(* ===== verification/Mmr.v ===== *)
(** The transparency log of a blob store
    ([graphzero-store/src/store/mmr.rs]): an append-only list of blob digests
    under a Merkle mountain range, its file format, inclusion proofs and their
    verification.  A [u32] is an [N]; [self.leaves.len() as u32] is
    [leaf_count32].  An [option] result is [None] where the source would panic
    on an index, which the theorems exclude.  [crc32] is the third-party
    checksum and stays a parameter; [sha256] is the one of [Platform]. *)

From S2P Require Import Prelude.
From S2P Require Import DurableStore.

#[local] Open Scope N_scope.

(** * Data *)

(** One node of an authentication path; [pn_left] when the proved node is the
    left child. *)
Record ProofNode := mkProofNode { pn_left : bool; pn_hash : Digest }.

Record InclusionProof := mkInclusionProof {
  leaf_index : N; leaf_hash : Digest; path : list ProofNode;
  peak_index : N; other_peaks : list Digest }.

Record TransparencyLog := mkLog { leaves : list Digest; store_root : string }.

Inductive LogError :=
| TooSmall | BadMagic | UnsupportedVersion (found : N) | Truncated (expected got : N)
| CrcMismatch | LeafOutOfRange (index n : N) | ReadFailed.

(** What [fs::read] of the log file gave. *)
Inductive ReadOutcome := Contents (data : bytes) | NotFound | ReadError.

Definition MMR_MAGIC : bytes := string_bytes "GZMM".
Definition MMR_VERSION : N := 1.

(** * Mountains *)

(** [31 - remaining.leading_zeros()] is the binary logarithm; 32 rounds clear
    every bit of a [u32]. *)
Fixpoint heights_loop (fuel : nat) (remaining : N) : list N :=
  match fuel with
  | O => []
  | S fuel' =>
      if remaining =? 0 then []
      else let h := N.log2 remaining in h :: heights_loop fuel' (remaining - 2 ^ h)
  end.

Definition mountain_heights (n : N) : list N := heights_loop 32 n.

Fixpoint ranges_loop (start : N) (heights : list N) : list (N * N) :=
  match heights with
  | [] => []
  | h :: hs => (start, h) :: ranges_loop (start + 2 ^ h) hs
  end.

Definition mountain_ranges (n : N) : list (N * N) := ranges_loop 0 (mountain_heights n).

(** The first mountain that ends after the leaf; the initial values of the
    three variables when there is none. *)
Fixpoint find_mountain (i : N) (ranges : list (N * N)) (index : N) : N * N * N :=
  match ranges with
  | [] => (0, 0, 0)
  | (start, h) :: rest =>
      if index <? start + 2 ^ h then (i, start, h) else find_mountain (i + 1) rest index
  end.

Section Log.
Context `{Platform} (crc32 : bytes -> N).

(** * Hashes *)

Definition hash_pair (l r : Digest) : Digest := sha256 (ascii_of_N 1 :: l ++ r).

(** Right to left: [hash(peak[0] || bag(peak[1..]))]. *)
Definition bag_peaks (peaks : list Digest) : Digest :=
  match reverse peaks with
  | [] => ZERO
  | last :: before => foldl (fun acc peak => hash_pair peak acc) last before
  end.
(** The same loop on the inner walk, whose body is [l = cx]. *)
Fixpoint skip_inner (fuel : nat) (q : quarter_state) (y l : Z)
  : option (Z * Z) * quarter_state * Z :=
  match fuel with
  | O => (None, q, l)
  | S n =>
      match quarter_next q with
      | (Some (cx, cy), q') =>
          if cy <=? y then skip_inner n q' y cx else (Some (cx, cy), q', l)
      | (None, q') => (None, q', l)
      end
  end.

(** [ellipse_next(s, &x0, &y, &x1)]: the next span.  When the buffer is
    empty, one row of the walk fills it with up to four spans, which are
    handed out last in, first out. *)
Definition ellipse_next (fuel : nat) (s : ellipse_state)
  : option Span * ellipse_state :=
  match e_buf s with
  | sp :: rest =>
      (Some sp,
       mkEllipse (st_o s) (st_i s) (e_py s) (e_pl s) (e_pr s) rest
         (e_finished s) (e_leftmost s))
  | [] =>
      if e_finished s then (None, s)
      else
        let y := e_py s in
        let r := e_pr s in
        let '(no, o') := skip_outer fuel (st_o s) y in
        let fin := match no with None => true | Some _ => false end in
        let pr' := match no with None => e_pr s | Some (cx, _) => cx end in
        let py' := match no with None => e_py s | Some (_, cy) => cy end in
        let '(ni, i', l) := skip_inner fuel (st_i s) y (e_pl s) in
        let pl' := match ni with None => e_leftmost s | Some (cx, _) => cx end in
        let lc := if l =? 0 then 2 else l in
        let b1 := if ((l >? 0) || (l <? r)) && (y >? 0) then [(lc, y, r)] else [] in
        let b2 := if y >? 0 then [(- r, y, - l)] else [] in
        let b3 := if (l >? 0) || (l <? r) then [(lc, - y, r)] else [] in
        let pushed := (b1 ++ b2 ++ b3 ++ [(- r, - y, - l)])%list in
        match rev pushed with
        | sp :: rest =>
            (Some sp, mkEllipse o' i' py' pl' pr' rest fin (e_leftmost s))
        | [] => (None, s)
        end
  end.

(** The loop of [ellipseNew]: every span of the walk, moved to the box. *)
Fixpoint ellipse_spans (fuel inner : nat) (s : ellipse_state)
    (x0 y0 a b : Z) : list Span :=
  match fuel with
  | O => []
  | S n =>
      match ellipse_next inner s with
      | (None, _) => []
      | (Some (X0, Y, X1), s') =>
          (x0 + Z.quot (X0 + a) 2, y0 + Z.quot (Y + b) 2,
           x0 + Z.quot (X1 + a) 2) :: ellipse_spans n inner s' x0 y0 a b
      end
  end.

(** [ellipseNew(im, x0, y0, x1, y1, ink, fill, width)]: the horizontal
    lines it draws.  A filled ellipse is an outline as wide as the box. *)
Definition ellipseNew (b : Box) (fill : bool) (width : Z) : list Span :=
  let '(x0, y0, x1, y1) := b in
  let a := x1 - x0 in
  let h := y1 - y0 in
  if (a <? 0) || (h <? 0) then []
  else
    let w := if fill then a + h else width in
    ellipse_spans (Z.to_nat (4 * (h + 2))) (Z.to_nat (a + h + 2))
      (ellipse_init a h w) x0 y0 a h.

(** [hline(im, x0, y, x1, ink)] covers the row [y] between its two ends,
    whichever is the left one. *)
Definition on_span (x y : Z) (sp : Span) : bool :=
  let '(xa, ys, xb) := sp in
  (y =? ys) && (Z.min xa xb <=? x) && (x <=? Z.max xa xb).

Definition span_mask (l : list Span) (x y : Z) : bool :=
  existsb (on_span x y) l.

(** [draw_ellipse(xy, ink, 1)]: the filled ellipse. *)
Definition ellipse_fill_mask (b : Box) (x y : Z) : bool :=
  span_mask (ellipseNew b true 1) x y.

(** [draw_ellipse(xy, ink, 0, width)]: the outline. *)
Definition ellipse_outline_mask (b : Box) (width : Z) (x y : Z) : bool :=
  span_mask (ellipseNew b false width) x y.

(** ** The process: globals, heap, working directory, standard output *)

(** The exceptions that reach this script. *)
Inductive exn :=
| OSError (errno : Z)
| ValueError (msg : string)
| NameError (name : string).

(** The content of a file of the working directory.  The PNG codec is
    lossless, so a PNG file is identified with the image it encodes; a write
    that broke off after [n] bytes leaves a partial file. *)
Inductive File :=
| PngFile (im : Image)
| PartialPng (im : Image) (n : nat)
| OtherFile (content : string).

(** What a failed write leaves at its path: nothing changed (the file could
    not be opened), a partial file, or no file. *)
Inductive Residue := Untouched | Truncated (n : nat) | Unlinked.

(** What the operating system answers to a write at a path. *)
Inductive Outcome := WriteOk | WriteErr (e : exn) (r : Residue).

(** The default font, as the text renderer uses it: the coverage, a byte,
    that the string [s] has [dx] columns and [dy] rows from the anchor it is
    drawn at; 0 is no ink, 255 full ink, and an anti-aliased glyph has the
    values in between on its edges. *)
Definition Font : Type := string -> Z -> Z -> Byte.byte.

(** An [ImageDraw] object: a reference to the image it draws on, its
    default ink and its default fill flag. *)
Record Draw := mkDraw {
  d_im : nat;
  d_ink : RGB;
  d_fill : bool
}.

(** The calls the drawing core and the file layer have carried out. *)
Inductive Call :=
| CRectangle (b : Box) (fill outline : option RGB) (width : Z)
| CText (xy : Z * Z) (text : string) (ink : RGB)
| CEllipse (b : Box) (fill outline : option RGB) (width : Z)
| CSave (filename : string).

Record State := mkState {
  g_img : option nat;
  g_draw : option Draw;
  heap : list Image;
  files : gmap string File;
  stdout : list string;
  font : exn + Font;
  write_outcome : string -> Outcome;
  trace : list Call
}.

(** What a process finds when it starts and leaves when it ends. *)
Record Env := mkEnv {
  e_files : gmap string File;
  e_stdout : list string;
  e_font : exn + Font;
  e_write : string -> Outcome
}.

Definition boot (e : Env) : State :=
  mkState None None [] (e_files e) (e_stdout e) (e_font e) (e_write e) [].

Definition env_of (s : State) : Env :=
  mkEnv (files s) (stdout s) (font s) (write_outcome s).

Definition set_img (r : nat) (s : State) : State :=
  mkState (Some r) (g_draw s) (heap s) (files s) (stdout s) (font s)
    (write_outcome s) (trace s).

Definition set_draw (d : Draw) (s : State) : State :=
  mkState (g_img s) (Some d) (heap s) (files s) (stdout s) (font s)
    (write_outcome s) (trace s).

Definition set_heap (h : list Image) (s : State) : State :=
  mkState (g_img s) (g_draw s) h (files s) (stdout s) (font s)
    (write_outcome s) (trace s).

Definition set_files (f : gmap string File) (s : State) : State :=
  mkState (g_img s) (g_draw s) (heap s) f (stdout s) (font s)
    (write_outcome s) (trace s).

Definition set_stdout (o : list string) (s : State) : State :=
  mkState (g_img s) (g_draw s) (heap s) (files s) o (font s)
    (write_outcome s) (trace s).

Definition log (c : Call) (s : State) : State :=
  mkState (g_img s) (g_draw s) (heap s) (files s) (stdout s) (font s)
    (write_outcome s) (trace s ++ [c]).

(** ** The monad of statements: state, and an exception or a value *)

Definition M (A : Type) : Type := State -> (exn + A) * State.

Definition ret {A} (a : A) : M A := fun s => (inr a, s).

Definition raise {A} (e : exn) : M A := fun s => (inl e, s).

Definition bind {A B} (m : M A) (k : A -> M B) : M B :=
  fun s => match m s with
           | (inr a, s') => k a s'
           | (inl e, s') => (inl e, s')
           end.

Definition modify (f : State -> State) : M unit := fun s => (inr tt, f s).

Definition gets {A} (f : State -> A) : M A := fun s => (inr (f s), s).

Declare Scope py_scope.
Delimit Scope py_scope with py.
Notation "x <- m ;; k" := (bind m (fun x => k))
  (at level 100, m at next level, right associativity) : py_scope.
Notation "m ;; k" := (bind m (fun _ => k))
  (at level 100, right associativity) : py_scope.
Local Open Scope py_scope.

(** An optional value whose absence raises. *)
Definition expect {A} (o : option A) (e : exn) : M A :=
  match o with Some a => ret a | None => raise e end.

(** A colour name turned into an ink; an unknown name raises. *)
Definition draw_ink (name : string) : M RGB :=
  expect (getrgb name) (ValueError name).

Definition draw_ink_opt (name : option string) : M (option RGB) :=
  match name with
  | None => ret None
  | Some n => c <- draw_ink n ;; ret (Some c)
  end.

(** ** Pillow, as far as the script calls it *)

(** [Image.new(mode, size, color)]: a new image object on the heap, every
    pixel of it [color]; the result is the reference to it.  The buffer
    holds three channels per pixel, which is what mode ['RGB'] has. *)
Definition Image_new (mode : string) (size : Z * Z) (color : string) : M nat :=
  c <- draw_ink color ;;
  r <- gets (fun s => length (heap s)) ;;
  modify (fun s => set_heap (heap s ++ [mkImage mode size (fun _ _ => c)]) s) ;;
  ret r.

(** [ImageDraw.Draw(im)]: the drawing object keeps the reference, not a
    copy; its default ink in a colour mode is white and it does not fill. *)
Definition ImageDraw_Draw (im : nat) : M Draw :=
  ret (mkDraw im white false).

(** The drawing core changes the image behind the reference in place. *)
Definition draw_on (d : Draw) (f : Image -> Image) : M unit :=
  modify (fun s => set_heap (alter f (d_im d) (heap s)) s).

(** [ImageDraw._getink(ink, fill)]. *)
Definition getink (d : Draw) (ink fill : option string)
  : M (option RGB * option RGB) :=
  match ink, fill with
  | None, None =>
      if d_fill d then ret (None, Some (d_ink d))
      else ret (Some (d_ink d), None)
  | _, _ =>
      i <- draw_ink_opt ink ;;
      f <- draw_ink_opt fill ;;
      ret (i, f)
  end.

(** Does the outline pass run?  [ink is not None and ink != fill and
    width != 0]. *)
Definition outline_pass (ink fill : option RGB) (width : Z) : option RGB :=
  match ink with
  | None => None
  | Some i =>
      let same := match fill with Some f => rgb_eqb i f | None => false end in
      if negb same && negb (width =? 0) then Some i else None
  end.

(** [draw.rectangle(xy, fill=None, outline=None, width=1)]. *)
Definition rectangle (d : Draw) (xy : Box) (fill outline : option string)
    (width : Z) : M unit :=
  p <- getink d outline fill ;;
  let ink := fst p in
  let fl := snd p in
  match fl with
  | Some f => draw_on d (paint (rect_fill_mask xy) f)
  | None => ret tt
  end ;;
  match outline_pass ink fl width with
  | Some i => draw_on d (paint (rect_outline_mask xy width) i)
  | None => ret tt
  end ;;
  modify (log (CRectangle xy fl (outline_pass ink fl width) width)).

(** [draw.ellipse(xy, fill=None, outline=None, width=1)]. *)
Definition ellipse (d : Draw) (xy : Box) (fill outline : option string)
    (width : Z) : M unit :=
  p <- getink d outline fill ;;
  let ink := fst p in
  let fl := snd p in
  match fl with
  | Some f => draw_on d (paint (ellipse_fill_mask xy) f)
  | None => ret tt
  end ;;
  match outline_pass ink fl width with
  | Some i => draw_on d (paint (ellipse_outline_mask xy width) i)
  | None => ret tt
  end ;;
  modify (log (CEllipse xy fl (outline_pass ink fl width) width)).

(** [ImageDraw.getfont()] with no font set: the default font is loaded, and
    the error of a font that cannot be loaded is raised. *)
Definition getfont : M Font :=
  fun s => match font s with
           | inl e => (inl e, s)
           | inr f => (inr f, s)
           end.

*WHAT THIS TASK INVOLVES*
All lines in the data above from the one with "match heights with" through the one with "mkEllipse (st_o s)" must be repeated exactly, and no others.

*RESPONSE*
  match heights with
  | [] => []
  | h :: hs => (start, h) :: ranges_loop (start + 2 ^ h) hs
  end.

Definition mountain_ranges (n : N) : list (N * N) := ranges_loop 0 (mountain_heights n).

(** The first mountain that ends after the leaf; the initial values of the
    three variables when there is none. *)
Fixpoint find_mountain (i : N) (ranges : list (N * N)) (index : N) : N * N * N :=
  match ranges with
  | [] => (0, 0, 0)
  | (start, h) :: rest =>
      if index <? start + 2 ^ h then (i, start, h) else find_mountain (i + 1) rest index
  end.

Section Log.
Context `{Platform} (crc32 : bytes -> N).

(** * Hashes *)

Definition hash_pair (l r : Digest) : Digest := sha256 (ascii_of_N 1 :: l ++ r).

(** Right to left: [hash(peak[0] || bag(peak[1..]))]. *)
Definition bag_peaks (peaks : list Digest) : Digest :=
  match reverse peaks with
  | [] => ZERO
  | last :: before => foldl (fun acc peak => hash_pair peak acc) last before
  end.
(** The same loop on the inner walk, whose body is [l = cx]. *)
Fixpoint skip_inner (fuel : nat) (q : quarter_state) (y l : Z)
  : option (Z * Z) * quarter_state * Z :=
  match fuel with
  | O => (None, q, l)
  | S n =>
      match quarter_next q with
      | (Some (cx, cy), q') =>
          if cy <=? y then skip_inner n q' y cx else (Some (cx, cy), q', l)
      | (None, q') => (None, q', l)
      end
  end.

(** [ellipse_next(s, &x0, &y, &x1)]: the next span.  When the buffer is
    empty, one row of the walk fills it with up to four spans, which are
    handed out last in, first out. *)
Definition ellipse_next (fuel : nat) (s : ellipse_state)
  : option Span * ellipse_state :=
  match e_buf s with
  | sp :: rest =>
      (Some sp,
       mkEllipse (st_o s) (st_i s) (e_py s) (e_pl s) (e_pr s) rest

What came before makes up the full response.